查格岑布斯基進一步說,其實我們學習道德,不是透過抽象的標準,而是透過主觀的動機:是那些我們視之為榜樣之人們主觀的道德動機,教會了我們什麼是客觀的道德。(註5)因此這個時候,我想引入查格岑布斯基第二個關於德性的理論,與《道德榜樣理論》相佐。
在《神聖動機理論》(Divine Motivation Theory)中,上帝的神聖動機(例如愛祂的百姓、施恩搭救、公義審判)是判斷一切榜樣的關鍵。一切人類的行為、特質、行事的結果都是據此才是好的。(註6)
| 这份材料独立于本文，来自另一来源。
(** * The normalization engine of the Nobel Prize API notebook

    A shallow embedding of [extract_nested_value] and
    [normalize_to_dataframe] (nobel-prize-api-data-engineering.py), and the
    properties of the two functions.

    The file has two models of the same code.

    - [Module Py]: decoded JSON as a tree of values, the two functions as
      functions into a result type that records the Python exception a
      call ends with.
    - [Module Store]: the same two functions over a store of mutable
      objects (dicts and lists held by reference), with the allocations
      and in-place updates of the source ([rows.append], [row.copy],
      [new_row.update]) written out.

    [normalize_to_dataframe_sim] relates the two: on a reference that
    stands for a tree, the store model ends as the tree model does. *)

From Stdlib Require Import String Ascii ZArith List Bool.
From stdpp Require Import base option list gmap.
Import ListNotations.

Local Open Scope string_scope.
Local Open Scope list_scope.
Set Warnings "-register-all".

(** ** Python values and exceptions *)

(** A Python float, as far as this program can tell them apart: it never
    computes with one, it only stores [np.nan]. *)
Inductive pyfloat : Type :=
| NaN
| Inf (negative : bool)
| Finite (mantissa exponent : Z).

(** What [json.loads] produces, plus the floats. A dict keeps its
    insertion order, which iteration observes, so it is a list of
    key/value pairs read with [dict_get] (first match). The keys of a
    Python dict are distinct; nothing below needs that. *)
Inductive value : Type :=
| VNone
| VBool (b : bool)
| VInt (z : Z)
| VFloat (f : pyfloat)
| VStr (s : string)
| VList (l : list value)
| VDict (d : list (string * value)).

Abbreviation pydict := (list (string * value)).

(** The exceptions the two functions can end with. *)
Inductive exn : Type :=
| TypeError
| AttributeError
| KeyError.

Inductive result (A : Type) : Type :=
| Ok (a : A)
| Raise (e : exn).
Arguments Ok {A} a.
Arguments Raise {A} e.

Global Instance result_ret : MRet result := @Ok.
Global Instance result_bind : MBind result := λ A B f m,
  match m with
  | Ok a => f a
  | Raise e => Raise e
  end.

Definition returns {A} (m : result A) : Prop := ∃ a, m = Ok a.

(** [np.nan], the default of [extract_nested_value] and the fill value of
    [pd.DataFrame]. *)
Definition np_nan : value := VFloat NaN.

(** ** Strings *)

(** [sub in s] on two strings. *)
Fixpoint is_substring (sub s : string) : bool :=
  String.prefix sub s ||
  match s with
  | EmptyString => false
  | String _ s' => is_substring sub s'
  end.

(** [s.split(sep)] for a one-character separator: one more piece than
    there are separators, never the empty list. *)
Fixpoint split_on (sep : ascii) (s : string) : list string :=
  match s with
  | EmptyString => [EmptyString]
  | String c s' =>
      if Ascii.eqb c sep then EmptyString :: split_on sep s'
      else match split_on sep s' with
           | piece :: pieces => String c piece :: pieces
           | [] => [String c EmptyString]
           end
  end.

(** The characters of a string, as [for c in s] yields them. *)
Fixpoint chars (s : string) : list string :=
  match s with
  | EmptyString => []
  | String c s' => String c EmptyString :: chars s'
  end.

(** ** Dicts

    Generic in the type [V] of the values held, which is [value] in the
    tree model and a scalar or a reference in the store model. *)

Section Dicts.
Context {V : Type}.

Fixpoint dict_get (k : string) (d : list (string * V)) : option V :=
  match d with
  | [] => None
  | (k', v) :: d' => if String.eqb k k' then Some v else dict_get k d'
  end.

(** [d[k] = v]: an existing key keeps its place, a new one goes last. *)
Fixpoint dict_set (k : string) (v : V) (d : list (string * V))
  : list (string * V) :=
  match d with
  | [] => [(k, v)]
  | (k', v') :: d' =>
      if String.eqb k k' then (k', v) :: d' else (k', v') :: dict_set k v d'
  end.

(** [d.update(other)]. *)
Definition dict_update (d other : list (string * V)) : list (string * V) :=
  fold_left (λ acc kv, dict_set kv.1 kv.2 acc) other d.

Definition dict_keys (d : list (string * V)) : list string := map fst d.

End Dicts.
那位帶著神聖動機的上帝,是我們最終極的榜樣,因此,不管我們認為何人是我們心目中的道德榜樣(也許是某偉人、也許是某位屬靈長輩或我們的父母),這些榜樣都要跟上帝所揭示的榜樣(主要藉耶穌基督活生生地呈現)對話,而耶穌這終極榜樣,會適時地挑戰其他的榜樣。(註7)
六、結論:從WWJD到WWJD
當我們從注重“外在的行為”轉移到注重“內在的動機”,我們就更能理解為什麼聖經不是完全以一堆直述的命令式語句呈現,而是蘊含著故事、詩歌、命令、箴言等各類文體,厚厚的一本文學大集合。藉著沉浸在複雜卻豐富的聖經敘事中,我們習得一些命令,也習得上帝如此命令的背後動機。
父母樂見孩子遵行父母的要求,更樂見孩子懂得父母的用心。我相信“What Would Jesus Do? ”仍有它的價值,特別是在兒童主日學的教學當中。但隨著我們的信仰階段漸漸增長,我們需要開始問“耶穌這麼做的用意是什麼?”(Why Would Jesus Do (So)? 縮寫也為WWJD。編註)
當我們開始注重上帝的“動機”層面,就能更好貼近祂的心意。
註:
- Linda Zagzebski, Exemplarist Moral Theory (New York: Oxford University Press, 2017), 20.
- Linda Zagzebski, “Divine Motivation Theory and Exemplarism,” in European Journal for Philosophy of Religion 8, no. 3 (2016):113.
- Ibid, 115.
- Christian Smith and Melinda Lundquist Denton, Soul Searching: The Religious and Spiritual Lives of American Teenagers (New York: Oxford University Press, 2005).
- Linda Zagzebski, “Divine Motivation Theory and Exemplarism,” 120.
- Linda Zagzebski, Divine Motivation Theory (Cambridge: Cambridge University Press, 2004), 213.
- Linda Zagzebski, “Divine Motivation Theory and Exemplarism,” 119.